Operating surplus for the quarter ended June 30, 2012, was $16.9 million, which is $0.6 million lower than the $17.5 million from the first quarter of 2012, and $11.2 million higher than the $5.7 million from the second quarter of 2011. The operating surplus adjusted for the payment of distributions to the Class B Unitholders was $12.7 million for the second quarter ended June 30, 2012. Operating surplus is a non-GAAP financial measure used by certain investors to measure the financial performance of the Partnership and other master limited partnerships. (Please refer to the section "Appendix A" at the end of the press release, for a reconciliation of this non-GAAP measure to net income).

Revenues for the second quarter of 2012 were $37.8 million, compared to $27.9 million in the second quarter of 2011. The Partnership's revenues mainly reflect the increased fleet size following the acquisition of Crude Carriers Corp. ("Crude Carriers") in September 2011, and include $1.1 million in profit sharing revenues earned primarily by three of our crude vessels, as the crude tanker spot rates that our charterers earned on these vessels were at levels higher than the base rate they are fixed at. The profit sharing arrangements in the charters of a number of our crude vessels allow us to share the excess over the base rate on a 50/50 basis with our charterers, and are settled biannually.

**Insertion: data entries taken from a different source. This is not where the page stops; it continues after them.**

Lemma newNode_identity id t network r a :
  identity (newNode id t network r a) =
    (CreateNodeRequest.ID r, CreateNodeRequest.RunID r, CreateNodeRequest.Generation r).
Proof. done. Qed.

(** The process [insertProcess] adds, and its channels. *)
Definition newProcess (now : Time) (r : CreateNodeRequest.t) (hash : string) (a : prepared)
    (s : server) : process.t :=
  let network := networkOf s in
  let n := newNode (Config.ID (config s)) now network r a in
  process.mk (if empty hash then None else Some (S (fresh s)))
    (default "" (ExperimentNetwork.GatewayURL <$> network))
    (if empty hash then n
     else setMetadata (<["createAdmission" := "pending"]>
            (<["createRequestHash" := hash]> (metadataOf n)))%string n)
    "" "" false false "" (Some (fresh s)) None None false 0.
Definition newPointer (hash : string) (s : server) : nat :=
  if empty hash then S (fresh s) else S (S (fresh s)).

Lemma insertProcess_eq now r hash a s :
  insertProcess now r hash a s =
    ((newPointer hash s, newNode (Config.ID (config s)) now (networkOf s) r a,
      peerConfig (config s) (networkOf s) (newNode (Config.ID (config s)) now (networkOf s) r a) r a),
     record [Admission (newPointer hash s) (CreateNodeRequest.ID r) (CreateNodeRequest.RunID r)
               (CreateNodeRequest.Generation r)]
       (withTable (<[CreateNodeRequest.ID r := newPointer hash s]> (processes s))
          (<[newPointer hash s := newProcess now r hash a s]> (heap s))
          (withChannels (closed s) (S (newPointer hash s)) (crashed s) s))).
Proof. unfold insertProcess, newPointer, newProcess. by destruct (empty hash). Qed.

Total expenses for the second quarter of 2012 were $25.7 million compared to $21.1 million in the second quarter of 2011, primarily due to the higher operating expenses incurred as a result of the higher number of vessels in our fleet following the acquisition of Crude Carriers. The operating expenses for the second quarter of 2012 amounted to $11.2 million, including a $6.1 million charge by a subsidiary of our Sponsor, Capital Maritime & Trading Corp. ("Capital Maritime" or "CMTC"), for the commercial and technical management of our fleet under the terms of our management agreements, compared to $7.9 million in the second quarter of 2011. The total expenses for the second quarter of 2012 also include $12.0 million in depreciation, compared to $8.2 million in the second quarter of 2011, and are reduced by a $0.3 million gain related to the sale of the M/T Aristofanis to unrelated third parties. General and administrative expenses for the second quarter of 2012 amounted to $2.3 million, which includes a $1.0 million non-cash charge related to the Partnership's Omnibus Incentive Compensation Plan.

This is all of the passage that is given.